This sounds basically like a success story to me. As long as you don't have more to lose than those 20 pounds, you're not in really unhealthy territory. May you always be within that range!
Thank you, and I know. I'm not unhealthily heavy (although my BMI index is just over the line into the overweight zone), so that's why part of me wishes I could just be satisfied as I am and forget about it. When I go to WW, nobody asks, "What are YOU doing here?!" but I also can look around the room and realize that I'm relatively lucky, genetically.
But I've got a closet full of clothes that I can't wear. My weight tends to gather on my stomach and under my chin, and I don't like the way that looks. And, let's face it, I'm influenced by a culture that celebrates slenderness, not slight pudginess, and I can't help aspiring to fit the mold. In our culture, thinness=success (even Oprah has said she considers herself a failure when she gains weight). Even though intellectually I reject the concept of thinness as essential thing to strive for, at some gut level, so to speak, I accept it.
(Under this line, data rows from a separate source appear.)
Lemma driver2_terminals_witness :
  (forall k r, pr_rte loop_state.1 !! k = Some r -> exists st, link_of k loop_state.2 = Some st) /\
  map watchers (pr_rte loop_state.1) = [1; 1] /\
  link_of 0 loop_state.2 = Some Awaiting /\ link_of 1 loop_state.2 = Some Ready.
Proof.
  destruct (driver2_terminals loop_driver 115 42 sample_log loop_part 2 zero_union (fun k => k + 7)
    5 loop_start (pcg64f_srandom_r 7) early_occasions loop_state.1 loop_state.2
    loop_part_ok loop_reaches) as (_ & H & _).
  split; [intros k r Hk; destruct (H k r Hk) as (st & Hst & _); by exists st|].
  vm_compute. repeat split.
Defined.

Lemma late_occasions_late : Forall (fun ko => late 115 ko.2) late_occasions.
Proof. repeat constructor; cbn; discriminate. Qed.

Lemma loop_end_run :
  ev_run loop_driver 115 42 sample_log late_occasions loop_state.1 = Done (loop_end.1, loop_end.2).
Proof.
  assert (H : is_done (ev_run loop_driver 115 42 sample_log late_occasions loop_state.1) = true)
    by (vm_compute; reflexivity).
  apply (is_done_or (loop_state.1, [])) in H. unfold loop_end, run_from.
  rewrite <- surjective_pairing. exact H.
Qed.

Lemma driver2_runs_down_witness :
  (List.length late_occasions <= 6)%nat /\ idle loop_end.1 = true /\
  link_of 1 (loop_state.2 ++ loop_end.2) = Some Shut.
Proof.
  destruct (driver2_runs_down loop_driver 115 42 sample_log loop_part 2 zero_union (fun k => k + 7)
    5 loop_start (pcg64f_srandom_r 7) early_occasions loop_state.1 loop_state.2 late_occasions
    loop_end.1 loop_end.2 loop_part_ok loop_reaches ltac:(discriminate) late_occasions_late loop_end_run)
    as (H1 & _ & H2).
  assert (Hi : idle loop_end.1 = true) by (vm_compute; reflexivity).
  split; [exact H1|]. split; [exact Hi|]. apply (H2 Hi). vm_compute. repeat constructor.
Defined.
I should stress that I don't aim to be supermodel thin. My ideal weight, for example, is about 35 pounds heavier than Kate Moss.
I also know from many many things I've read that over the long run, diets almost never work, for me or for anyone. That's why I've been in WW eight times, why when I talk to other WW members they have similar stories. Yet we probably all know exceptions to this rule -- people who've lost weight and kept it off for years and years. Hence the trap. It's hard to ever completely let go of the hope.